_Exercise instructions_
Print out the records below with nothing altered.
╭──
(** What the [catch] block does, event by event. *)
Lemma onFailure_trace t url ac rd h dh error :
  ∃ parsed,
    outcome (normalizeError E config (ac_args ac) error
               (lang_of E (ac_headers ac))) = Resolve parsed ∧
    trace (onFailure E config serviceKey options t url ac rd h dh error) =
      trace (normalizeError E config (ac_args ac) error
               (lang_of E (ac_headers ac))) ++
      trace (emitStats E options
               (<["requestTime" := VNum (t - now_start E)]> rd)
               (get_path (get_path error "response") "data")
               (responseStatus parsed error) h dh) ++
      [EvLogError "Request failed" error
         (VObj (object [
            ("actionURL", VStr url);
            ("parsedError",
               match parsed with Some o => VObj o | None => VUndef end);
            ("serviceName", VStr (serviceName serviceKey options));
            ("debugHeaders", VObj (sanitizeDebugHeaders E dh))]));
       EvEnd].
Proof.
  destruct (calm_normalizeError E config (ac_args ac) error
              (lang_of E (ac_headers ac))) as [_ [parsed Hn]].
  exists parsed. split; [done|]. rewrite onFailure_normalize.
  destruct (emitStats_spec E options
              (<["requestTime" := VNum (t - now_start E)]> rd)
              (get_path (get_path error "response") "data")
              (responseStatus parsed error) h dh)
    as (l & e & _ & _ & _ & _ & _ & Ho).
  rewrite (trace_bind_resolve _ _ parsed Hn), (trace_bind_resolve _ _ tt Ho).
  reflexivity.
Qed.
╰──
_Answer for the task_
(** What the [catch] block does, event by event. *)
Lemma onFailure_trace t url ac rd h dh error :
  ∃ parsed,
    outcome (normalizeError E config (ac_args ac) error
               (lang_of E (ac_headers ac))) = Resolve parsed ∧
    trace (onFailure E config serviceKey options t url ac rd h dh error) =
      trace (normalizeError E config (ac_args ac) error
               (lang_of E (ac_headers ac))) ++
      trace (emitStats E options
               (<["requestTime" := VNum (t - now_start E)]> rd)
               (get_path (get_path error "response") "data")
               (responseStatus parsed error) h dh) ++
      [EvLogError "Request failed" error
         (VObj (object [
            ("actionURL", VStr url);
            ("parsedError",
               match parsed with Some o => VObj o | None => VUndef end);
            ("serviceName", VStr (serviceName serviceKey options));
            ("debugHeaders", VObj (sanitizeDebugHeaders E dh))]));
       EvEnd].
Proof.
  destruct (calm_normalizeError E config (ac_args ac) error
              (lang_of E (ac_headers ac))) as [_ [parsed Hn]].
  exists parsed. split; [done|]. rewrite onFailure_normalize.
  destruct (emitStats_spec E options
              (<["requestTime" := VNum (t - now_start E)]> rd)
              (get_path (get_path error "response") "data")
              (responseStatus parsed error) h dh)
    as (l & e & _ & _ & _ & _ & _ & Ho).
  rewrite (trace_bind_resolve _ _ parsed Hn), (trace_bind_resolve _ _ tt Ho).
  reflexivity.
Qed.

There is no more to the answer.